- [Description of the task] Please print each record exactly, omitting none of them.

[Collected data entries]
-- Opening Marker --
(** [db'] has the users of [db] unchanged, then possibly more, and the
    todos of [db] with their frozen columns unchanged, then possibly
    more. *)
Definition extends (db db' : DB) : Prop :=
  (exists us, users db' = (users db ++ us)%list)
  /\ (exists rs, map frozen (todos db') = (map frozen (todos db) ++ rs)%list).

(** The writes a view can leave behind: none, one new user, new flags,
    one new todo. *)
Inductive effect (db : DB) : DB -> Prop :=
| NoWrite : effect db db
| UserAdded (e p : string) (t : datetime) :
    existsb (has_email e) (users db) = false ->
    normalize e = e ->
    effect db (BuildDB (users db
                        ++ [User.Build (User.next_id (users db)) e p t])%list
                       (todos db))
| FlagsSet (b : bool) :
    effect db (BuildDB (users db)
                       (map (TodoRow.set_is_done b) (todos db)))
| TodoAdded (c : string) (d : bool) (u : User.t) (t : datetime) :
    In u (users db) ->
    effect db (BuildDB (users db)
                       (todos db
                        ++ [TodoRow.Build (TodoRow.next_id (todos db)) c d
                                          (User.id u) t])%list).

Ltac run_view :=
  unfold bind, attempt, ret, raise, lift, reply,
    Todo_get, Todo_execute, Todo_save, Todo_user, User_get, User_create,
    Todo.get, User.get, Todo.update in *;
  cbn [fst snd users todos Todo.user Todo.is_done Todo.of_row
       Todo.where_ Todo.set_is_done Todo.truthy negb] in *.

Section Dicts.

Variable V : Type.

Lemma dict_get_set_same (k : string) (v : V) (d : dict V) :
  dict_get k (dict_set k v d) = Some v.
Proof.
  induction d as [| [k' v'] d IH]; cbn.
  - now rewrite String.eqb_refl.
  - destruct (String.eqb k k') eqn:E; cbn; rewrite ?E, ?String.eqb_refl;
      auto.
Qed.

Lemma dict_get_set_other (k k' : string) (v : V) (d : dict V) :
  k <> k' -> dict_get k (dict_set k' v d) = dict_get k d.
Proof.
  intros Hk. apply String.eqb_neq in Hk.
  induction d as [| [k0 v0] d IH]; cbn.
  - now rewrite Hk.
  - destruct (String.eqb k' k0) eqn:E; cbn.
    + apply String.eqb_eq in E. subst k0. now rewrite Hk.
    + now rewrite IH.
Qed.

End Dicts.

Section Store.

Variable isoformat : datetime -> string.

Lemma find_set_is_done (pk : Z) (b : bool) (rows : TodoRow.table) :
  find (has_id pk) (map (TodoRow.set_is_done b) rows)
  = option_map (TodoRow.set_is_done b) (find (has_id pk) rows).
Proof.
  induction rows as [| r rows IH]; cbn; auto.
  destruct (TodoRow.id r =? pk); auto.
Qed.

Lemma set_is_done_twice (b : bool) (r : TodoRow.t) :
  TodoRow.set_is_done (TodoRow.is_done r)
    (TodoRow.set_is_done b r) = r.
Proof. now destruct r. Qed.

Lemma map_set_is_done_twice (b b' : bool) (rows : TodoRow.table) :
  map (TodoRow.set_is_done b') (map (TodoRow.set_is_done b) rows)
  = map (TodoRow.set_is_done b') rows.
Proof. rewrite map_map. apply map_ext. now intros []. Qed.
-- Closing Marker --
- [The completed task]
(** [db'] has the users of [db] unchanged, then possibly more, and the
    todos of [db] with their frozen columns unchanged, then possibly
    more. *)
Definition extends (db db' : DB) : Prop :=
  (exists us, users db' = (users db ++ us)%list)
  /\ (exists rs, map frozen (todos db') = (map frozen (todos db) ++ rs)%list).

(** The writes a view can leave behind: none, one new user, new flags,
    one new todo. *)
Inductive effect (db : DB) : DB -> Prop :=
| NoWrite : effect db db
| UserAdded (e p : string) (t : datetime) :
    existsb (has_email e) (users db) = false ->
    normalize e = e ->
    effect db (BuildDB (users db
                        ++ [User.Build (User.next_id (users db)) e p t])%list
                       (todos db))
| FlagsSet (b : bool) :
    effect db (BuildDB (users db)
                       (map (TodoRow.set_is_done b) (todos db)))
| TodoAdded (c : string) (d : bool) (u : User.t) (t : datetime) :
    In u (users db) ->
    effect db (BuildDB (users db)
                       (todos db
                        ++ [TodoRow.Build (TodoRow.next_id (todos db)) c d
                                          (User.id u) t])%list).

Ltac run_view :=
  unfold bind, attempt, ret, raise, lift, reply,
    Todo_get, Todo_execute, Todo_save, Todo_user, User_get, User_create,
    Todo.get, User.get, Todo.update in *;
  cbn [fst snd users todos Todo.user Todo.is_done Todo.of_row
       Todo.where_ Todo.set_is_done Todo.truthy negb] in *.

Section Dicts.

Variable V : Type.

Lemma dict_get_set_same (k : string) (v : V) (d : dict V) :
  dict_get k (dict_set k v d) = Some v.
Proof.
  induction d as [| [k' v'] d IH]; cbn.
  - now rewrite String.eqb_refl.
  - destruct (String.eqb k k') eqn:E; cbn; rewrite ?E, ?String.eqb_refl;
      auto.
Qed.

Lemma dict_get_set_other (k k' : string) (v : V) (d : dict V) :
  k <> k' -> dict_get k (dict_set k' v d) = dict_get k d.
Proof.
  intros Hk. apply String.eqb_neq in Hk.
  induction d as [| [k0 v0] d IH]; cbn.
  - now rewrite Hk.
  - destruct (String.eqb k' k0) eqn:E; cbn.
    + apply String.eqb_eq in E. subst k0. now rewrite Hk.
    + now rewrite IH.
Qed.

End Dicts.

Section Store.

Variable isoformat : datetime -> string.

Lemma find_set_is_done (pk : Z) (b : bool) (rows : TodoRow.table) :
  find (has_id pk) (map (TodoRow.set_is_done b) rows)
  = option_map (TodoRow.set_is_done b) (find (has_id pk) rows).
Proof.
  induction rows as [| r rows IH]; cbn; auto.
  destruct (TodoRow.id r =? pk); auto.
Qed.

Lemma set_is_done_twice (b : bool) (r : TodoRow.t) :
  TodoRow.set_is_done (TodoRow.is_done r)
    (TodoRow.set_is_done b r) = r.
Proof. now destruct r. Qed.

Lemma map_set_is_done_twice (b b' : bool) (rows : TodoRow.table) :
  map (TodoRow.set_is_done b') (map (TodoRow.set_is_done b) rows)
  = map (TodoRow.set_is_done b') rows.
Proof. rewrite map_map. apply map_ext. now intros []. Qed.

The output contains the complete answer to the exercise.